By Wanda Wiedman / @WandaW63
From 2004-2012, Lovie Smith was the head coach of the Chicago Bears. His first three goals were to beat the Green Bay Packers, win the NFC North, and win a Super Bowl. He achieved two of the three goals.
During his first season with the Bears, he installed a new offense and defense but had bouts of injuries and a season-ending injury to quarterback Rex Grossman. His first season record was 5-11. However, since he was a defensive-minded coach, the defense improved from 22nd overall in 2003 to 13th in 2004. By 2005 the Bears started then back-up QB Kyle Orton with a dominant defense and ended with an 11-5 record, despite starting the season with a 1-3 record. Look familiar?
Enter the John Fox era. Fox accepted a four-year deal as head coach of the Bears in 2015. It was predicted that the Bears would have a 3-13 record, but in his first season they ended with a 6-10 record. So instead, the Bears used the predicted previous record for the 2016 season, finishing 3-13. A regression that many hung on the excuse of a team rebuilding.
It is now 2017, and the Bears have started the season at 1-3, losing in epic fashion to the Packers once again, in the prime light of Thursday Night Football. The coaching was geared to quarterback Mike Glennon’s strengths, which is the opposite of his scouting report. According to general manager Ryan Pace: “He has the height, arm strength, the ability to quickly process.” Yes, he has height, but it gives no advantage to his field of view when he sees only what plays are given to him for the short routes. Time and time again, film shows Glennon waiting for a particular player and not the open receiver.
As for arm strength, we got a taste of that last night in triple coverage. Granted, wide receiver Josh Bellamy should have held onto that ball as it was right in the basket, but DeVonte’ Thompson was also open to the right for a solid first down if he had looked that direction. The coaching staff fears throwing interceptions so the play calls have been dink and dunk throws. Despite the conservative calls, the interceptions continue.
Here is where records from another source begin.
Definition is_method (m : string) (op : extop) : bool :=
  match op with
  | CallMethod _ m' _ _ => String.eqb m' m
  | _ => false
  end.

Definition receiver (op : extop) : option pyval :=
  match op with
  | CallMethod recv _ _ _ | GetAttr recv _ | GetItem recv _ => Some recv
  | CallValue f _ _ => Some f
  | _ => None
  end.

(** A computation that leaves the globals alone, asks the world at most once,
    for [op], and otherwise fails only with one of Python's own errors. *)
Definition asks_or_fails `{World} {R} (op : extop) (m : M R) : Prop :=
  forall g w,
    let r := m g w in
    glob r = g /\
    ((emitted r = [] /\ forall e, res r = Exn e -> In e own_errors) \/
     exists x, emitted r = [(op, x)] /\
               match x with
               | Raised e => res r = Exn e
               | Returned _ => forall e, res r = Exn e -> In e own_errors
               end).

(** ** The Streamlit page: what it keeps and what it shows *)

Definition result_keys : list string :=
  ["transcription"; "summary"; "audio_file_content"].

(** The three results are in the session state together or not at all. *)
Definition stored_together (g : globals) : Prop :=
  forall k k', In k result_keys -> In k' result_keys ->
    is_Some (session_state g !! k) -> is_Some (session_state g !! k').

(** A session state holding a transcription but nothing else. *)
Definition half_stored : globals :=
  set_session "transcription" (PStr "a transcription")
    {| environ := ∅; session_state := ∅ |}.

(** *** What the visitor did before a dispatch

    The state holds the latest answers of the uploader, of the URL field and
    of the button. *)
Record visit := Visit {
  uploaded : option pyval;
  typed : option pyval;
  pressed : option pyval
}.

Definition visit_monitor : monitor :=
  {| mstate := visit;
     mstep := fun q ev =>
       match snd ev with
       | Returned v =>
           if is_call_to "st.file_uploader" (fst ev)
           then {| uploaded := Some v; typed := typed q; pressed := pressed q |}
           else if is_call_to "st.text_input" (fst ev)
           then {| uploaded := uploaded q; typed := Some v; pressed := pressed q |}
           else if is_call_to "st.button" (fst ev)
           then {| uploaded := uploaded q; typed := typed q; pressed := Some v |}
           else q
       | Raised _ => q
       end;
     mguard := fun q ev =>
       if is_dispatch (fst ev)
       then exists f u b,
           uploaded q = Some f /\ typed q = Some u /\ pressed q = Some b
           /\ truthy f = true /\ truthy u = true /\ truthy b = true
           /\ exists rest, op_args (fst ev) = u :: rest
       else True |}.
Which brings me to Pace’s last point, which is Glennon’s ability to quickly process the field. This is questionable when Glennon is standing in the pocket waiting for his intended target to be open. Quarterbacks have to be mobile and move around in the pocket to find the open man.
However, Glennon did have moments of poise when he did his progressions and checkdowns. He had some clean throws from Week 1 against the Falcons and Week 3 against the Steelers. But he was so unbalanced against the Packers that he couldn’t shake off the mental errors.
The moment he steps on that field the expectations are high. He can throw perfect passes on the practice field, on the side lines and at warmups, hitting every stride. But in real time, he knows all eyes are watching, waiting for a mistake and when it happens, his confidence is shaken and he can’t recover.
I can’t speak for Glennon. I am not in his head, nor do I know the plays that are coming through his helmet. But, if I am watching the game, I see what he sees. If you have eight men in the box and two high safeties, on every play or every other play, you should know what to do. Packers QB Aaron Rodgers did. He commanded a depleted offense and capitalized on all of the Bears errors.
If coach John Fox or manager Pace can’t decide if their first priority is to win games, then get out of Dodge. To have a Twitter campaign out there for Jim Harbaugh and Mitchell Trubisky for 2018 does not exude confidence in the current Bears office. Look, the Bears defense and offense deserve to have a chance to win. Glennon knows that his interceptions and mistakes are not giving the Bears a chance to win. If it’s about the money, he is going to be paid the 18.5 million guaranteed regardless, so bench him and see what the kid can do. It’s worth a shot.
If the Bears can turn this around with a successful QB change in Week 5 against the Minnesota Vikings, then maybe history will repeat itself and we will see another rookie take center stage. But if he plays poorly, then he needs more time to develop and the Bears have a problem on their hands. Either way, change has to happen and the Bears need to win games.